Lemma encode_written e t d :
  attribute_ok (t, d) -> (secret t = true -> e = true) ->
  exists octets, encode_attribute t d = Some (octets, len octets) /\ 4 <= len octets /\ len octets mod 4 = 0 /\ written e octets t d.
Proof.
  intros [Hb Hk] Hs. cbn [fst snd] in *. pose proof (len_nonneg d) as Ld.
  assert (WL : t ∈ AT_RES :: with_length -> (if t =? AT_RES then len d < 32 else len d < 65536) -> len d <= 1016 ->
    exists octets, encode_attribute t d = Some (octets, len octets) /\ 4 <= len octets /\ len octets mod 4 = 0 /\ written e octets t d).
  { intros Ht R L. destruct (groups_spec (len d) Ld) as [G F].
    set (octets := [t; groups (len d)] ++ length_field t (len d) ++ d ++ replicate (Z.to_nat (fill (len d))) 0).
    assert (Lo : len octets = groups (len d) * 4).
    { unfold octets, length_field. cbn [app]. rewrite !len_cons, len_app, len_replicate. lia. }
    exists octets. split; [rewrite encode_with_length by done; by rewrite Lo|]. split; [lia|].
    split; [rewrite Lo; apply Z.mod_mul; lia|].
    apply (written_intro e _ t d ([t; groups (len d)] ++ length_field t (len d)) (replicate (Z.to_nat (fill (len d))) 0));
      [by rewrite <- !app_assoc|]. apply parses_with_length; [done..|lia|lia|lia]. }
  destruct Hk as [[Ht L]|[[Ht L]|[[Ht L]|[[-> L]|[[Ht L]|[[-> [L1 L2]]|[-> L]]]]]]].
  - exists [t; 1; 0; 0]. rewrite encode_no_data by done. split; [done|]. split; [done|]. split; [done|]. apply len_zero_inv in L as ->.
    exists 0. split; [done|]. split; [by apply parses_no_data|]. intros post. unfold slice.
    pose proof (len_nonneg ([t; 1; 0; 0] ++ post)). rewrite len_nil. case_if; [done|lia].
  - destruct d as [|a [|b [|c d]]]; rewrite ?len_cons, ?len_nil in L; try lia; [|pose proof (len_nonneg d); lia].
    exists [t; 1; a; b]. rewrite encode_two_octets by done. split; [done|]. split; [done|]. split; [done|].
    apply (written_intro e _ t [a; b] [t; 1] []); [done|by apply parses_two_octets].
  - apply WL; [by right| |lia]. cases_of Ht; cbn; lia.
  - apply WL; [by left|done|lia].
  - exists (t :: 5 :: 0 :: 0 :: d). rewrite encode_sixteen by done.
    assert (L20 : len (t :: 5 :: 0 :: 0 :: d) = 20) by (rewrite !len_cons; lia).
    split; [by rewrite L20|]. split; [lia|]. split; [by rewrite L20|]. apply (written_intro e _ t d [t; 5; 0; 0] []); [by rewrite app_nil_r|].
    change (len [t; 5; 0; 0]) with 4. rewrite L. apply parses_sixteen; [|done..].
    cases_of Ht; unfold sixteen_octets; set_solver.
  - exists (AT_RAND :: u8 (1 + len d / 4) :: 0 :: 0 :: d). unfold encode_attribute. switch.
    assert (L4 : len (AT_RAND :: u8 (1 + len d / 4) :: 0 :: 0 :: d) = len d + 4) by (rewrite !len_cons; lia).
    split; [by rewrite L4|]. split; [lia|]. split; [rewrite L4; div_lia|].
    apply (written_intro e _ AT_RAND d [AT_RAND; u8 (1 + len d / 4); 0; 0] []); [by rewrite app_nil_r|].
    apply parses_blocks; [set_solver|rewrite wrap_small; div_lia|lia].
  - exists ([AT_AUTS; 4] ++ d). unfold encode_attribute. switch. rewrite L.
    assert (L16 : len ([AT_AUTS; 4] ++ d) = 16) by (cbn [app]; rewrite !len_cons; lia).
    split; [by rewrite L16|]. split; [lia|]. split; [by rewrite L16|]. apply (written_intro e _ AT_AUTS d [AT_AUTS; 4] []); [by rewrite app_nil_r|].
    rewrite L. destruct d as [|a [|b d]]; rewrite ?len_cons, ?len_nil in L; [lia|lia|].
    apply parses_auts. lia.
Qed.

__Exercise description__:
Return a word-for-word copy of the lines above from the one holding "assert (Lo : len" through the one holding "split; [rewrite Lo;", with both of them included and nothing besides.

__Response__:
    assert (Lo : len octets = groups (len d) * 4).
    { unfold octets, length_field. cbn [app]. rewrite !len_cons, len_app, len_replicate. lia. }
    exists octets. split; [rewrite encode_with_length by done; by rewrite Lo|]. split; [lia|].
    split; [rewrite Lo; apply Z.mod_mul; lia|].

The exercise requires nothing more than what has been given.